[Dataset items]
'''

(* ===== verification/BudgetSpec.v ===== *)
(** * Properties of the budget manager

    The theorems about [Budget.BudgetManager]: no history overcommits a budget,
    what each operation checks and changes, the refinement of the exact ledger
    and its consequences, and where the accounting query and the activation
    depart from what they are meant to check. *)
From S2P Require Import Prelude Rounding Binary64 Util Units Ids Budget Ledger.
Local Open Scope Z_scope.
#[local] Arguments Z.mul : simpl never.
#[local] Arguments Z.add : simpl never.
#[local] Arguments Z.pow : simpl never.
#[local] Set Warnings "-inexact-float".
Import BudgetManager BudgetFacts.

(** ** Deciding the side conditions on concrete managers *)
Definition acyclicb (m : t) : bool := forallb (fun p => bool_decide (NoDup (chain m p.1))) (map_to_list m).

Lemma acyclicb_spec (m : t) : acyclicb m = true -> acyclic m.
Proof.
  unfold acyclicb. rewrite forallb_forall. intros H id. destruct (m !! id) as [st|] eqn:E.
  - specialize (H (id, st)). apply bool_decide_eq_true in H; [exact H|].
    apply list_elem_of_In, elem_of_map_to_list, E.
  - unfold chain, chain_limit. cbn [chain_loop]. destruct (is_valid id); [|constructor].
    unfold parent_of at 1. rewrite E. apply NoDup_singleton.
Qed.

Definition not_aboveb (m : t) (b : PowerBudget.t) : bool :=
  match PowerBudget.parent b with Some p => bool_decide (PowerBudget.id b ∉ chain m p) | None => true end.

Lemma not_aboveb_spec (m : t) (b : PowerBudget.t) : not_aboveb m b = true -> not_above m b.
Proof. unfold not_aboveb. intros H p E. rewrite E in H. apply bool_decide_eq_true in H. exact H. Qed.

Definition room_keptb (m : t) (b : PowerBudget.t) : bool :=
  match m !! PowerBudget.id b with
  | Some st => steps (value (reserved_ st)) + steps (value (used_ st)) <=? steps (value (PowerBudget.hard_max b))
  | None => true
  end.

Lemma room_keptb_spec (m : t) (b : PowerBudget.t) : room_keptb m b = true -> Refinement.room_kept m b.
Proof. unfold room_keptb. intros H st E. rewrite E in H. lia. Qed.

Definition gridb (x : double) : bool :=
  isfinite x && (0 <=? val x) && (val x mod 2 ^ step_bits =? 0) && (val x / 2 ^ step_bits <? 2 ^ 52).

Lemma gridb_spec (x : double) : gridb x = true -> grid x.
Proof.
  unfold gridb, grid. intros H. bool_hyps. split; [assumption|]. exists (val x / 2 ^ step_bits).
  pose proof Refinement.step_pos. split; [|split; [apply Z.div_pos; lia|lia]].
  rewrite Z.mul_comm. apply Z_div_exact_full_2; lia.
Qed.

Definition ledger_okb (l : Ledger.t) : bool :=
  forallb (fun p => bool_decide (NoDup (Ledger.chain l p.1)) && (0 <=? Ledger.held p.2) && (0 <=? Ledger.spent p.2)
    && (Ledger.held p.2 + Ledger.spent p.2 <=? Ledger.capacity p.2) && (Ledger.capacity p.2 <? 2 ^ 52)) (map_to_list l).

Lemma ledger_okb_spec (l : Ledger.t) : ledger_okb l = true -> Ledger.ok l.
Proof.
  unfold ledger_okb. rewrite forallb_forall. intros H.
  assert (Hin : forall b a, l !! b = Some a -> NoDup (Ledger.chain l b) /\ Ledger.account_ok a).
  { intros b a E. specialize (H (b, a)). cbn [fst snd] in H.
    assert (Hi : List.In (b, a) (map_to_list l)) by (apply list_elem_of_In, elem_of_map_to_list, E).
    specialize (H Hi). bool_hyps. unfold Ledger.account_ok.
    split; [apply (bool_decide_eq_true_1 _ ltac:(eassumption))|lia]. }
  split; [|intros b a E; apply (Hin b a E)]. intros id. destruct (l !! id) as [a|] eqn:E; [apply (Hin _ _ E)|].
  unfold Ledger.chain, chain_limit. cbn [chain_loop]. destruct (is_valid id); [|constructor].
  unfold Ledger.parent_of at 1. rewrite E. apply NoDup_singleton.
Qed.

(** ** A small hierarchy *)
Definition watts_budget (id : Z) (p : option BudgetId) (max : double) : PowerBudget.t :=
  PowerBudget.mk (mkId id) gen_first (mkId 1) gen_first p "b" (mkQ max) W0 W0 W0
    duration_zero duration_zero 50 true.
Definition root_id : BudgetId := mkId 1.
Definition leaf_id : BudgetId := mkId 2.
Definition rack : PowerBudget.t := watts_budget 1 None 100.
Definition node : PowerBudget.t := watts_budget 2 (Some root_id) 60.
Definition two_levels : t := (install (install ∅ rack).2 node).2.
Definition rid1 : ReservationId := mkId 7.

(** ** Safety *)

(** C1: in every history of successful calls from the empty manager whose callers respect
    what the class does not check, the tree of budgets stays acyclic, and each budget's
    reserved and used power are finite, nonnegative, and together at most the hard maximum,
    up to the tolerance [1e-9] and a relative error of [2^-50].  What the callers respect:
    the maximum of an installed budget is finite and not negative, and not lower than that
    of the budget it replaces, if any; the budget is not itself its parent or an ancestor
    of its parent; and what is reserved or activated is zero or above [1e-9] W. *)
Theorem budget_never_overcommitted (m : t) (b : BudgetId) (st : State) :
  reachable m -> m !! b = Some st ->
  acyclic m /\ nonneg (value (reserved_ st)) /\ nonneg (value (used_ st)) /\
  2 ^ 50 * (val (value (reserved_ st)) + val (value (used_ st)))
    <= (2 ^ 50 + 1) * (val (value (PowerBudget.hard_max (cfg st))) + val eps).
Proof.
  intros Hr E. destruct (reachable_ok m Hr) as [Hac Hok].
  destruct (Hok b st E) as [(_ & HR & HU) Hb]. split_and!; assumption.
Qed.

Lemma valid_budgetb (b : PowerBudget.t) : gridb (value (PowerBudget.hard_max b)) = true -> valid_budget b.
Proof. intros H. apply Refinement.grid_steps, gridb_spec, H. Qed.

Lemma two_levels_reachable : reachable two_levels.
Proof.
  apply (reachable_step (install ∅ rack).2).
  - apply (reachable_step ∅); [constructor|].
    apply (step_install _ _ rack); [apply valid_budgetb; vm_compute; reflexivity| | |reflexivity].
    + intros st. rewrite lookup_empty. discriminate.
    + apply not_aboveb_spec. vm_compute. reflexivity.
  - apply (step_install _ _ node); [apply valid_budgetb; vm_compute; reflexivity| | |reflexivity].
    + intros st E. vm_compute in E. discriminate E.
    + apply not_aboveb_spec. vm_compute. reflexivity.
Qed.

Definition leaf_booked : t := (reserve two_levels leaf_id (mkQ 25) rid1 gen_first).2.

Lemma leaf_booked_reachable : reachable leaf_booked.
Proof.
  apply (reachable_step two_levels); [apply two_levels_reachable|].
  apply (step_reserve _ _ leaf_id (mkQ 25) rid1 gen_first); [right|]; vm_compute; reflexivity.
Qed.

Lemma budget_never_overcommitted_witness :
  acyclic leaf_booked /\ nonneg 25 /\ nonneg 0 /\
  2 ^ 50 * (val 25 + val 0) <= (2 ^ 50 + 1) * (val 60 + val eps).
Proof.
  apply (budget_never_overcommitted leaf_booked leaf_id (mkState node (mkQ 25) W0));
    [apply leaf_booked_reachable|vm_compute; reflexivity].
Defined.

(** C13: on amounts of the grid, one call of the manager does what the exact
    ledger does on the abstraction of its state: the same answer, and the
    abstraction of the new state; and the new state is again on the grid, a forest, and
    booked within its maxima.  The state before is on the grid, a forest and booked within
    its maxima; the amount of the call is on the grid (multiples of [2^-28] W below
    [2^24] W); and a budget that is installed is not itself its parent or an ancestor of
    its parent, and has a maximum that is not below what it has booked. *)
Theorem manager_refines_ledger (m : t) (c : Refinement.call) :
  Refinement.gridded m -> Refinement.call_ok m c ->
  Ledger.run (Refinement.abs_call c) (Refinement.abs m)
    = ((Refinement.run c m).1, Refinement.abs (Refinement.run c m).2)
  /\ Refinement.gridded (Refinement.run c m).2.
Proof. apply Refinement.run_refines. Qed.

Lemma griddedb (m : t) :
  forallb (fun p => gridb (value (PowerBudget.hard_max (cfg p.2))) && gridb (value (reserved_ p.2))
    && gridb (value (used_ p.2))) (map_to_list m) = true ->
  ledger_okb (Refinement.abs m) = true -> Refinement.gridded m.
Proof.
  rewrite forallb_forall. intros Hg Hl. split; [|apply ledger_okb_spec, Hl]. intros b st E.
  assert (Hi : List.In (b, st) (map_to_list m)) by (apply list_elem_of_In, elem_of_map_to_list, E).
  specialize (Hg _ Hi). cbn [snd] in Hg. bool_hyps. split_and!; apply gridb_spec; assumption.
Qed.

Lemma leaf_booked_gridded : Refinement.gridded leaf_booked.
Proof. apply griddedb; vm_compute; reflexivity. Qed.

Lemma manager_refines_ledger_witness :
  let c := Refinement.Activate leaf_id (mkQ 12.5) rid1 gen_first in
  (Refinement.run c leaf_booked).1 = true /\
  Ledger.run (Refinement.abs_call c) (Refinement.abs leaf_booked)
    = ((Refinement.run c leaf_booked).1, Refinement.abs (Refinement.run c leaf_booked).2)
  /\ Refinement.gridded (Refinement.run c leaf_booked).2.
Proof.
  intros c. split; [vm_compute; reflexivity|].
  apply (manager_refines_ledger leaf_booked c); [apply leaf_booked_gridded|].
  apply gridb_spec. vm_compute. reflexivity.
Defined.

(** In every history of calls on the grid from the empty manager, answered
    yes or no, reserved plus used power of every budget is at most its hard
    maximum, exactly. *)
Theorem grid_accounting_exact (calls : list Refinement.call) (b : BudgetId) (st : State) :
  Refinement.calls_ok calls ∅ -> Refinement.runs calls ∅ !! b = Some st ->
  val (value (reserved_ st)) + val (value (used_ st)) <= val (value (PowerBudget.hard_max (cfg st))).
Proof.
  intros Hc E. destruct (Refinement.runs_gridded calls ∅ Refinement.gridded_empty Hc) as [Hg [_ Hok]].
  destruct (Hg b st E) as (Hh & Hr & Hu). specialize (Hok b (Refinement.abs_state st)).
  rewrite Refinement.abs_lookup, E in Hok. destruct (Hok eq_refl) as (H1 & H2 & H3). simpl in *.
  apply Refinement.grid_steps in Hh as (_ & -> & _), Hr as (_ & -> & _), Hu as (_ & -> & _).
  pose proof Refinement.step_pos. nia.
Qed.

Definition call_okb (m : t) (c : Refinement.call) : bool :=
  match c with
  | Refinement.Install b =>
      gridb (value (PowerBudget.hard_max b)) && not_aboveb m b && room_keptb m b
  | Refinement.Reserve _ a _ _ | Refinement.Release _ a _ _
  | Refinement.Activate _ a _ _ | Refinement.Deactivate _ a _ _ => gridb (value a)
  end.

Fixpoint calls_okb (l : list Refinement.call) (m : t) : bool :=
  match l with [] => true | c :: l => call_okb m c && calls_okb l (Refinement.run c m).2 end.

Lemma calls_okb_spec (l : list Refinement.call) (m : t) : calls_okb l m = true -> Refinement.calls_ok l m.
Proof.
  revert m. induction l as [|c l IH]; intros m H; [exact I|].
  cbn [calls_okb] in H. apply andb_prop in H as [Hc Hl]. split; [|apply IH, Hl].
  destruct c; cbn [call_okb] in Hc; try (apply gridb_spec; exact Hc).
  bool_hyps. split_and!; [apply gridb_spec|apply not_aboveb_spec|apply room_keptb_spec]; assumption.
Qed.

Definition sample_calls : list Refinement.call :=
  [Refinement.Install rack; Refinement.Install node;
   Refinement.Reserve leaf_id (mkQ 40) rid1 gen_first; Refinement.Reserve root_id (mkQ 60) rid1 gen_first;
   Refinement.Reserve leaf_id (mkQ 10) rid1 gen_first].

Lemma grid_accounting_exact_witness : val 40 + val 0 <= val 60.
Proof.
  apply (grid_accounting_exact sample_calls leaf_id (mkState node (mkQ 40) W0)); [|vm_compute; reflexivity].
  apply calls_okb_spec. vm_compute. reflexivity.
Defined.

'''

**Brief:** Where does the word "mkId" occur in the data? Copy every line that has it.

**Completed task:**
  PowerBudget.mk (mkId id) gen_first (mkId 1) gen_first p "b" (mkQ max) W0 W0 W0
Definition root_id : BudgetId := mkId 1.
Definition leaf_id : BudgetId := mkId 2.
Definition rid1 : ReservationId := mkId 7.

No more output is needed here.